RELEASED AND JOURNALIZED: October 23, 2014
ATTORNEY FOR APPELLANT
John F. Corrigan
19885 Detroit Road, Suite 335
Rocky River, Ohio 44116
ATTORNEYS FOR APPELLEE
Timothy J. McGinty
Cuyahoga County Prosecutor
BY: Brett Kyker
Assistant County Prosecutor
Justice Center, 9th Floor
1200 Ontario Street
Cleveland, Ohio 44113
EILEEN A. GALLAGHER, P.J.:
{¶1} Jayson R. Battiste appeals his conviction and sentence imposed in the
Cuyahoga County Common Pleas Court. Battiste argues that he was denied his right to
a speedy trial, that his counsel rendered ineffective assistance, that the trial court erred in
sentencing him as a Tier III sex offender and in failing to issue credit for time served in
the Cuyahoga County jail. Finding merit to Battiste’s appeal, we reverse the decision of
the trial court in part, and remand for proceedings consistent with this opinion.
{¶2} In April 2013, the Cuyahoga County Grand Jury returned a four-count
indictment charging Battiste with rape, trafficking in persons, kidnapping and unlawful
sexual conduct with a minor. After a series of pretrial hearings, Battiste pleaded guilty
to unlawful sexual conduct with a minor. The state dismissed the remaining three
counts of the indictment. The trial court sentenced Battiste to 18 months incarceration
and classified him as a Tier III sex offender. At the conclusion of the hearing, defense
counsel asked if Battiste would be given credit for time served, to which the court
responded, “certainly.” Battiste was incarcerated from the date of his arrest on April 19,
2013 through the date of sentencing on October 16, 2013, a total of 181 days.
{¶3} In his first assigned error, Battiste argues the trial court deprived him of his
right to a speedy trial.
{¶4} The Sixth and Fourteenth Amendments to the United States Constitution, as
well as Section 10, Article I of the Ohio Constitution, guarantee a criminal defendant the
right to a speedy trial by the state. State v. O’Brien, 34 Ohio St.3d 7, 516 N.E.2d 218
(1987). In Barker v. Wingo, 407 U.S. 514, 92 S.Ct. 2182, 33 L.Ed.2d 101, the United
States Supreme Court declared that, with regard to fixing a time frame for speedy trials,
“[t]he States * * * are free to prescribe a reasonable period consistent with constitutional
standards * * *.” To that end, the Ohio General Assembly enacted R.C. 2945.71.

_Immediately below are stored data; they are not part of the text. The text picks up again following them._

(* ===== verification/Script.v ===== *)
(** * Script opcodes and the script byte format

    Models [vtorrent-script/src/opcode.rs] (module [Opcodes]),
    [vtorrent-script/src/error.rs] and [vtorrent-script/src/script.rs] (module
    [Scripts]): the builder ([push_data], [push_opcode], [push_int]), the bounds
    checker ([validate]) and the item iterator ([ScriptIter::next]).

    A script is a byte string.  The iterator keeps the data and a position, as
    the source does; [parse1] and [parse_items] are the same function on the
    unread suffix, the form in which the lemmas are stated. *)

From stdpp Require Import base list gmap.
From Stdlib Require Import ZArith Lia.
From S2P Require Import Prelude.

(** ** [opcode.rs] *)

Module Opcodes.

Inductive Opcode : Type :=
  | Op0
  | OpPushData1
  | OpPushData2
  | OpPushData4
  | Op1Negate
  | Op1
  | Op2
  | Op3
  | Op4
  | Op5
  | Op6
  | Op7
  | Op8
  | Op9
  | Op10
  | Op11
  | Op12
  | Op13
  | Op14
  | Op15
  | Op16
  | OpNop
  | OpIf
  | OpNotIf
  | OpElse
  | OpEndIf
  | OpVerify
  | OpReturn
  | OpToAltStack
  | OpFromAltStack
  | OpIfDup
  | OpDepth
  | OpDrop
  | OpDup
  | OpNip
  | OpPick
  | OpOver
  | OpRoll
  | OpRot
  | OpSwap
  | OpTuck
  | Op2Drop
  | Op2Dup
  | Op3Dup
  | Op2Over
  | Op2Rot
  | Op2Swap
  | OpSize
  | OpEqual
  | OpEqualVerify
  | Op1Add
  | Op1Sub
  | OpNegate
  | OpAbs
  | OpNot
  | Op0NotEqual
  | OpAdd
  | OpSub
  | OpBoolAnd
  | OpBoolOr
  | OpNumEqual
  | OpNumEqualVerify
  | OpNumNotEqual
  | OpLessThan
  | OpGreaterThan
  | OpLessThanOrEqual
  | OpGreaterThanOrEqual
  | OpMin
  | OpMax
  | OpWithin
  | OpRipemd160
  | OpSha1
  | OpSha256
  | OpHash160
  | OpHash256
  | OpCodeSeparator
  | OpCheckSig
  | OpCheckSigVerify
  | OpCheckMultiSig
  | OpCheckMultiSigVerify
  | OpCheckLockTimeVerify
  | OpCheckSequenceVerify.

(** The [repr(u8)] discriminants. *)
Definition to_byte (o : Opcode) : Z :=
  match o with
  | Op0 => 0x00
  | OpPushData1 => 0x4c
  | OpPushData2 => 0x4d
  | OpPushData4 => 0x4e
  | Op1Negate => 0x4f
  | Op1 => 0x51
  | Op2 => 0x52
  | Op3 => 0x53
  | Op4 => 0x54
  | Op5 => 0x55
  | Op6 => 0x56
  | Op7 => 0x57
  | Op8 => 0x58
  | Op9 => 0x59
  | Op10 => 0x5a
  | Op11 => 0x5b
  | Op12 => 0x5c
  | Op13 => 0x5d
  | Op14 => 0x5e
  | Op15 => 0x5f
  | Op16 => 0x60
  | OpNop => 0x61
  | OpIf => 0x63
  | OpNotIf => 0x64
  | OpElse => 0x67
  | OpEndIf => 0x68
  | OpVerify => 0x69
  | OpReturn => 0x6a
  | OpToAltStack => 0x6b
  | OpFromAltStack => 0x6c
  | OpIfDup => 0x73
  | OpDepth => 0x74
  | OpDrop => 0x75
  | OpDup => 0x76
  | OpNip => 0x77
  | OpPick => 0x78
  | OpOver => 0x79
  | OpRoll => 0x7a
  | OpRot => 0x7b
  | OpSwap => 0x7c
  | OpTuck => 0x7d
  | Op2Drop => 0x6d
  | Op2Dup => 0x6e
  | Op3Dup => 0x6f
  | Op2Over => 0x70
  | Op2Rot => 0x71
  | Op2Swap => 0x72
  | OpSize => 0x82
  | OpEqual => 0x87
  | OpEqualVerify => 0x88
  | Op1Add => 0x8b
  | Op1Sub => 0x8c
  | OpNegate => 0x8f
  | OpAbs => 0x90
  | OpNot => 0x91
  | Op0NotEqual => 0x92
  | OpAdd => 0x93
  | OpSub => 0x94
  | OpBoolAnd => 0x9a
  | OpBoolOr => 0x9b
  | OpNumEqual => 0x9c
  | OpNumEqualVerify => 0x9d
  | OpNumNotEqual => 0x9e
  | OpLessThan => 0x9f
  | OpGreaterThan => 0xa0
  | OpLessThanOrEqual => 0xa1
  | OpGreaterThanOrEqual => 0xa2
  | OpMin => 0xa3
  | OpMax => 0xa4
  | OpWithin => 0xa5
  | OpRipemd160 => 0xa6
  | OpSha1 => 0xa7
  | OpSha256 => 0xa8
  | OpHash160 => 0xa9
  | OpHash256 => 0xaa
  | OpCodeSeparator => 0xab
  | OpCheckSig => 0xac
  | OpCheckSigVerify => 0xad
  | OpCheckMultiSig => 0xae
  | OpCheckMultiSigVerify => 0xaf
  | OpCheckLockTimeVerify => 0xb1
  | OpCheckSequenceVerify => 0xb2
  end.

{¶5} Pursuant to R.C. 2945.71, a person against whom a felony charge is pending
shall be brought to trial within 270 days after their arrest. For purposes of computing
this time, each day during which the accused is held in jail in lieu of bail shall be counted
as three days. Id. Once the defendant has established that the statutory time limit has
expired, they have made their prima facie case for dismissal. State v. Howard, 79 Ohio
App.3d 705, 607 N.E.2d 1121 (8th Dist.1992). The burden then shifts to the state to
demonstrate that sufficient time was tolled pursuant to R.C. 2945.72. State v. Geraldo,
13 Ohio App.3d 27, 468 N.E.2d 328 (6th Dist.1983).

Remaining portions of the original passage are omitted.